ジェイテクト、ABSセンサ内蔵駆動輪用ハブユニットを開発

 ジェイテクト(Tel.052-527-1900 、 http://www.jtekt.co.jp )は、軽量化とアクスルユニットの組立工程の簡素化を実現した駆動輪用の「シール別体型ABSセンサ内蔵ハブユニット」を開発した。シールとABSセンサを別体とし、軽量化、コストダウンを実現する。
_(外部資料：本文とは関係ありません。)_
(* ===== verification/ExtPastes.v ===== *)
(** * ExtPastes: every paste and every selection is dealt with

    Liveness of the Wayland backend of [ExtManager]: the steps of the workers
    and of the main thread inside a paste come to an end whatever the
    announcements do meanwhile, and each paste request of the compositor is
    answered exactly once, on the descriptor that came with it. *)

From S2P Require Import Prelude UriList LinuxDispatch ExtManager.

(** ** The steps already due *)

(** The steps of the workers, their ten-second time-out included, and of the
    main thread once it has begun a paste. *)
Definition due (l : ExtLabel) : bool :=
  match l with
  | XlMainWrite _ | XlMainRequest | XlWake _ _ | XlWrite _ _ | XlDrain _ _ | XlCache _ | XlCallback _ => true
  | _ => false
  end.

Definition worker_todo (w : Worker) : nat :=
  match w with WWait _ _ _ => 2 | WWrite _ _ _ _ => 1 | WDrain _ => 3 | WDispatch _ => 2 | WCallback _ => 1 | WDone => 0 end.
Definition main_todo (pc : MainPc) : nat := match pc with MIdle => 0 | MWrite _ _ _ _ => 1 | MRequest _ _ _ => 3 end.
Definition paste_todo (s : ExtManager) : nat := main_todo (m_main s) + sum_list_with worker_todo (m_workers s).

(** ** Requests and answers *)

(** The paste requests of the compositor, and the answers written. *)
Definition paste_requests (ls : list ExtLabel) : list (Z * list Z) :=
  omap (fun l => match l with XlSend mime fd => Some (fd, mime) | _ => None end) ls.
Definition paste_answers (s : ExtManager) : list (Z * list Z) :=
  omap (fun o => match o with OutPaste fd _ mime _ => Some (fd, mime) | _ => None end) (m_outputs s).
Definition worker_paste (w : Worker) : list (Z * list Z) :=
  match w with WWait fd _ mime => [(fd, mime)] | WWrite fd _ mime _ => [(fd, mime)] | _ => [] end.
Definition main_paste (pc : MainPc) : list (Z * list Z) :=
  match pc with MIdle => [] | MWrite fd _ mime _ => [(fd, mime)] | MRequest fd _ mime => [(fd, mime)] end.
Definition pastes_under_way (s : ExtManager) : list (Z * list Z) :=
  main_paste (m_main s) ++ concat (map worker_paste (m_workers s)).

#[export] Instance Worker_eq_dec : EqDecision Worker.
Proof. solve_decision. Defined.
#[export] Instance ext_MainPc_eq_dec : EqDecision MainPc.
Proof. solve_decision. Defined.

Section Pastes.
Context {codec : ImageCodec}.

Lemma set_worker_todo i w w' s s1 :
  m_workers s !! i = Some w -> m_workers s1 = m_workers s -> m_main s1 = m_main s -> (worker_todo w' < worker_todo w)%nat ->
  (paste_todo (set_worker i w' s1) < paste_todo s)%nat.
Proof.
  intros Hi E1 E2 Hw. unfold paste_todo. cbn. rewrite E1, E2. pose proof (sum_insert worker_todo _ _ _ w' Hi). lia.
Qed.

(** Each of these steps makes progress. *)
Lemma due_step l s s' : due l = true -> ext_exec l s = Some s' -> (paste_todo s' < paste_todo s)%nat.
Proof.
  intros Hl E. destruct l; try done; cbn [ext_exec] in E.
  - destruct (m_main s) eqn:Em; try discriminate E. destruct (finish_paste _ _ _ _ _ _) as [s1|] eqn:Ef; [|done].
    apply (inj Some) in E. subst s'. apply finish_paste_shape in Ef as (w & ->). unfold paste_todo. cbn. rewrite Em. cbn. lia.
  - destruct (m_main s) eqn:Em; try discriminate E. apply (inj Some) in E. subst s'. unfold paste_todo.
    destruct (on_request (m_state s)); cbn; rewrite Em, sum_list_with_app; cbn; lia.
  - destruct (m_workers s !! i) as [[fd hash mime| | | | |]|] eqn:Ei; try discriminate E.
    unfold WaitAndWriteOnWorker in E. destruct (_ || timed_out); [|done]. apply (inj Some) in E. subst s'.
    by eapply set_worker_todo; [exact Ei|..]; cbn; try lia.
  - destruct (m_workers s !! i) as [[|fd hash mime payload| | | |]|] eqn:Ei; try discriminate E.
    destruct (finish_paste _ _ _ _ _ _) as [s1|] eqn:Ef; [|done].
    apply (inj Some) in E. subst s'. apply finish_paste_shape in Ef as (w & ->). by eapply set_worker_todo; [exact Ei|..]; cbn; try lia.
  - destruct (m_workers s !! i) as [[| |fd| | |]|] eqn:Ei; try discriminate E.
    destruct (DrainFd _ _ _) as [[buf ok]|]; [|done]. apply (inj Some) in E. subst s'.
    eapply set_worker_todo; [exact Ei|done|done|]. destruct (_ || _); cbn; lia.
  - destruct (m_workers s !! i) as [[| | |text| |]|] eqn:Ei; try discriminate E. apply (inj Some) in E. subst s'.
    eapply set_worker_todo; [exact Ei|done|done|]. destruct (on_changed _); cbn; lia.
  - destruct (m_workers s !! i) as [[| | | |text|]|] eqn:Ei; try discriminate E. apply (inj Some) in E. subst s'.
    eapply set_worker_todo; [exact Ei|done|done|]. cbn. lia.
Qed.

Lemma write_ends payload : exists w ok, WriteAll [WaError] payload = (w, Some ok).
Proof. destruct payload; eauto. Qed.

(** While anything is under way one of them can be taken. *)
Lemma due_exists s : m_main s <> MIdle \/ Exists (fun w => w <> WDone) (m_workers s) ->
  exists l, due l = true /\ is_Some (ext_exec l s).
Proof.
  intros [Hm|Hw].
  - destruct (m_main s) eqn:Em; [done| |].
    + exists (XlMainWrite [WaError]). split; [done|]. cbn. rewrite Em. unfold finish_paste.
      destruct (write_ends payload) as (w & ok & ->). by eexists.
    + exists XlMainRequest. split; [done|]. cbn. rewrite Em. by eexists.
  - apply Exists_exists in Hw as (w & Hin & Hw). apply list_elem_of_lookup in Hin as [i Hi]. destruct w; [..|done].
    + exists (XlWake i true). split; [done|]. cbn. rewrite Hi. unfold WaitAndWriteOnWorker. rewrite orb_true_r. by eexists.
    + exists (XlWrite i [WaError]). split; [done|]. cbn. rewrite Hi. unfold finish_paste.
      destruct (write_ends payload) as (w & ok & ->). by eexists.
    + exists (XlDrain i [RaEof]). split; [done|]. cbn. rewrite Hi. by eexists.
    + exists (XlCache i). split; [done|]. cbn. rewrite Hi. by eexists.
    + exists (XlCallback i). split; [done|]. cbn. rewrite Hi. by eexists.
Qed.

#[export] Instance pastes_rest : ComesToRest ext_exec.
Proof.
  refine {| rest_due := fun l _ => due l = true; rest_todo := paste_todo; rest_kept := fun _ => True;
            rest_at := fun s => m_main s = MIdle /\ Forall (fun w => w = WDone) (m_workers s) |}.
  - intros l s s' Hl E _. split; [done|]. by eapply due_step.
  - intros s _ Hn. apply due_exists. destruct (decide (m_main s = MIdle)) as [Hm|]; [right|by left].
    apply not_Forall_Exists; [solve_decision|]. by intros Hw; apply Hn.
Defined.

(** *** Every request is under way or answered *)

Lemma paste_answers_output o s : paste_answers (output o s) = paste_answers s ++ paste_answers (output o init_ExtManager).
Proof. unfold paste_answers. cbn. by rewrite omap_app. Qed.

Definition accounted (requests : list (Z * list Z)) (s : ExtManager) : Prop := requests ≡ₚ paste_answers s ++ pastes_under_way s.

Lemma accounted_same reqs s s' :
  m_main s' = m_main s -> m_workers s' = m_workers s -> m_outputs s' = m_outputs s -> accounted reqs s -> accounted reqs s'.
Proof. unfold accounted, paste_answers, pastes_under_way. by intros -> -> ->. Qed.

Lemma accounted_worker reqs i w w' s s1 :
  m_workers s !! i = Some w -> m_workers s1 = m_workers s -> m_main s1 = m_main s ->
  paste_answers s1 ++ worker_paste w' ≡ₚ paste_answers s ++ worker_paste w -> accounted reqs s -> accounted reqs (set_worker i w' s1).
Proof.
  intros Hi E1 E2 Hp Ha. unfold accounted, pastes_under_way in *. cbn. rewrite E1, E2.
  change (paste_answers (set_worker i w' s1)) with (paste_answers s1).
  destruct (concat_map_split worker_paste _ _ _ Hi) as (rest & H1 & H2). rewrite H2, Ha, H1.
  assert (Hmove : forall a b : list (Z * list Z), a ++ main_paste (m_main s) ++ b ++ rest ≡ₚ (a ++ b) ++ main_paste (m_main s) ++ rest).
  { intros a b. rewrite <- app_assoc. apply Permutation_app_head. rewrite !app_assoc. apply Permutation_app_tail, Permutation_app_comm. }
  by rewrite !Hmove, Hp.
Qed.

Lemma accounted_new_worker reqs w s : worker_paste w = [] -> accounted reqs s -> accounted reqs (set_workers (m_workers s ++ [w]) s).
Proof.
  intros Hw. unfold accounted, pastes_under_way. cbn. rewrite map_app, concat_app. cbn. by rewrite Hw, !app_nil_r.
Qed.

Lemma accounted_selection reqs offer pipe s : accounted reqs s -> accounted reqs (OnDeviceSelection offer pipe s).
Proof.
  intros Ha. unfold OnDeviceSelection. destruct offer as [o|]; [|by eapply accounted_same, Ha].
  destruct (current_source_ (m_wl s)); [by eapply accounted_same, Ha|].
  destruct (DrainOtherOffers (Some o) (m_wl s)) as [mimes w].
  destruct (choose_mime mimes), pipe as [fd|]; try (by eapply accounted_same, Ha).
  eapply accounted_same; [..|apply (accounted_new_worker reqs (WDrain fd) s); [done|exact Ha]]; done.
Qed.

Lemma accounted_step reqs l s s' :
  ext_exec l s = Some s' -> accounted reqs s -> accounted (reqs ++ paste_requests [l]) s'.
Proof.
  intros E Ha. assert (Hnil : reqs ++ [] = reqs) by apply app_nil_r.
  destruct l; cbn [ext_exec paste_requests omap list_omap] in *; rewrite ?Hnil; repeat case_match; try discriminate E;
    try (apply (inj Some) in E; subst s'); try done; try (by (eapply accounted_same; [| | |exact Ha])).
  - unfold ExtProvideData. destruct (bytes_eqb _ _); [by eapply accounted_same, Ha|done].
  - (* XlSend *) match goal with E : (main_idle s && _)%bool = true |- _ => apply andb_prop in E as [Hm _] end.
    apply main_idle_pc in Hm. unfold accounted, pastes_under_way in *. rewrite Ha, Hm. cbn.
    rewrite <- app_assoc. apply Permutation_app_head. rewrite Permutation_app_comm. by destruct (provided _ _).
  - (* XlMainWrite *) destruct (finish_paste _ _ _ _ _ s) as [s1|] eqn:Ef; [|done]. apply (inj Some) in E. subst s'.
    apply finish_paste_shape in Ef as (written & ->). unfold accounted, pastes_under_way in *. rewrite Ha. cbn.
    match goal with E : m_main s = MWrite _ _ _ _ |- _ => rewrite E end. unfold paste_answers. cbn.
    by rewrite omap_app, <- app_assoc.
  - (* XlMainRequest *) unfold accounted, pastes_under_way in *. rewrite Ha. unfold paste_answers. cbn.
    match goal with E : m_main s = MRequest _ _ _ |- _ => rewrite E end.
    rewrite omap_app, map_app, concat_app. cbn. rewrite app_nil_r. apply Permutation_app_head, Permutation_cons_append.
  - unfold accounted, pastes_under_way in *. rewrite Ha. unfold paste_answers. cbn.
    match goal with E : m_main s = MRequest _ _ _ |- _ => rewrite E end.
    rewrite map_app, concat_app. cbn. apply Permutation_app_head, Permutation_cons_append.
  - by apply accounted_selection.
  - by apply accounted_selection.
  - (* XlWake *) destruct (WaitAndWriteOnWorker _ _ _ _ _) as [wk|] eqn:Ew; [|done]. apply (inj Some) in E. subst s'.
    unfold WaitAndWriteOnWorker in Ew. destruct (_ || _); [|done]. apply (inj Some) in Ew. subst wk.
    by eapply accounted_worker.
  - (* XlWrite *) destruct (finish_paste _ _ _ _ _ s) as [s1|] eqn:Ef; [|done]. apply (inj Some) in E. subst s'.
    apply finish_paste_shape in Ef as (written & ->). eapply accounted_worker; [eassumption|done..| |exact Ha].
    unfold paste_answers. cbn. by rewrite omap_app, app_nil_r.
  - by eapply accounted_worker.
  - by eapply accounted_worker.
  - by eapply accounted_worker.
  - by eapply accounted_worker.
  - eapply accounted_worker; [eassumption|done..| |exact Ha]. unfold paste_answers. cbn. by rewrite omap_app, app_nil_r.
Qed.

Lemma accounted_run ls reqs s s' : run_ext ls s = Some s' -> accounted reqs s -> accounted (reqs ++ paste_requests ls) s'.
Proof.
  revert reqs s. induction ls as [|l ls IH]; intros reqs s E Ha; cbn [run_ext run_exec] in E.
  - apply (inj Some) in E. subst. by rewrite app_nil_r.
  - destruct (ext_exec l s) as [s1|] eqn:E1; [|done]. pose proof (IH _ _ E (accounted_step _ _ _ _ E1 Ha)) as Hr.
    rewrite <- app_assoc in Hr. change (paste_requests (l :: ls)) with (paste_requests ([l] ++ ls)).
    unfold paste_requests in *. by rewrite omap_app.
Qed.

Lemma due_requests ls : forallb due ls = true -> paste_requests ls = [].
Proof.
  induction ls as [|l ls IH]; [done|]. cbn. intros [Hl Hls]%andb_prop. unfold paste_requests in *. cbn.
  rewrite IH by done. by destruct l.
Qed.

Lemma all_done {B} (f : Worker -> list B) ws : f WDone = [] -> Forall (fun w => w = WDone) ws -> concat (map f ws) = [].
Proof. intros Hf Hw. induction Hw as [|w ws -> _ IH]; [done|]. cbn. by rewrite Hf, IH. Qed.

(** C14: Pastes end.  From every state the backend can be in, whatever was
    announced, superseded, provided or destroyed before, the steps that the
    workers and the main thread have due are at most [paste_todo] many in any
    order; and when none is left every thread is through, every descriptor is
    closed, and every paste request of the compositor since the start has been
    answered exactly once, on its own descriptor. *)
Theorem ext_pastes_end ls s ls' s' :
  run_ext ls init_ExtManager = Some s -> forallb due ls' = true -> run_ext ls' s = Some s' ->
  (length ls' <= paste_todo s)%nat /\
  ((forall l, due l = true -> ext_exec l s' = None) ->
   m_main s' = MIdle /\ Forall (fun w => w = WDone) (m_workers s') /\ m_fds s' = ∅ /\
   paste_requests ls ≡ₚ paste_answers s').
Proof.
  intros E Hl E'. destruct (comes_to_rest ext_exec ls' s s') as [Hn Hrest]; [done|by apply (due_all_static _ due)|done|].
  split; [done|]. intros [Hm Hw]%Hrest.
  assert (Hrun : run_ext (ls ++ ls') init_ExtManager = Some s') by (unfold run_ext in *; by rewrite run_exec_app, E).
  split_and!; [done|done| |].
  - destruct (fd_inv_reachable _ _ Hrun) as (_ & Hf & _). apply set_eq. intros fd. rewrite Hf. unfold owned.
    rewrite Hm, all_done by done. set_solver.
  - pose proof (accounted_run _ [] _ _ Hrun (Permutation_refl [])) as Ha.
    unfold accounted, pastes_under_way in Ha. rewrite Hm, all_done, !app_nil_r in Ha by done.
    assert (Happ : paste_requests (ls ++ ls') = paste_requests ls ++ paste_requests ls') by apply omap_app.
    by rewrite Happ, (due_requests ls' Hl), app_nil_r in Ha.
Qed.
End Pastes.

(** A paste waiting for data of a superseded announcement while a foreign
    selection is drained. *)
#[local] Existing Instance no_codec.
Definition busy_run : list ExtLabel :=
  [XlCallbacks true true; XlAnnounce KText (str "h1"); XlSend (str "TEXT") 9; XlMainRequest; XlAnnounce KText (str "h2");
   XlOffer 1; XlOfferMime 1 (str "TEXT"); XlSelection (Some 1) (Some 11); XlSend (str "STRING") 10].
Definition ending_run : list ExtLabel :=
  [XlMainRequest; XlWake 0 true; XlDrain 1 [RaBytes [65]; RaEof]; XlWrite 0 []; XlCache 1; XlCallback 1; XlWake 2 true; XlWrite 2 []].

Lemma ext_pastes_end_witness :
  exists s s', run_ext busy_run init_ExtManager = Some s /\ run_ext ending_run s = Some s' /\
    Forall (fun w => w = WDone) (m_workers s') /\ paste_answers s' = [(9, str "TEXT"); (10, str "STRING")] /\
    (length ending_run <= paste_todo s)%nat.
Proof.
  do 2 eexists. split; [vm_compute; reflexivity|]. split; [vm_compute; reflexivity|].
  split; [by repeat constructor|]. split; [reflexivity|].
  eapply (ext_pastes_end busy_run); vm_compute; reflexivity.
Defined.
 近年の車両運動制御の進化により、ABSをはじめとしたシステム制御技術が導入され、足回り部品への荷重が増大している。そうした状況の中、ハブユニットには、ばね下重量の軽量化やアクスル周辺部品の設計自由度向上のため、小型・軽量化が求められ、ABSセンサには信頼性が求められている。

 ブレーキのロックを防止するABSの制御は、車輪の回転速度を検知して行うため、前後輪の軸受周辺にセンサを搭載する。今回の開発品は、ABSセンサをハブユニット※1に内蔵することで、従来ナックルに必要だったABSセンサ取付座が不要となり、小型・軽量化が可能となる。また、ABSセンサカバーとドライブシャフトとで隙間詰め部位を設けたラビリンス構造とすることで、防水性を高め、従来必要だったデフレクタ※2が不要となり部品点数を削減するとともに、ナックル加工やアクスル組立工程の簡略化により、コストダウンを実現する。ABSセンサは、センサカバーにボルトで固定する脱着式とし、軸受のサイズに関わらず汎用センサを共通で使用することができるため、市場でのABSセンサ交換も容易となる。

※1 ハブユニット:自動車の車体とホイールをつなぐハブと軸受をユニット化した足回り部品。
※2 デフレクタ:ハブユニットへの被水性を軽減させるため、ナックルまたはドライブシャフトに設けたラビリンス部材。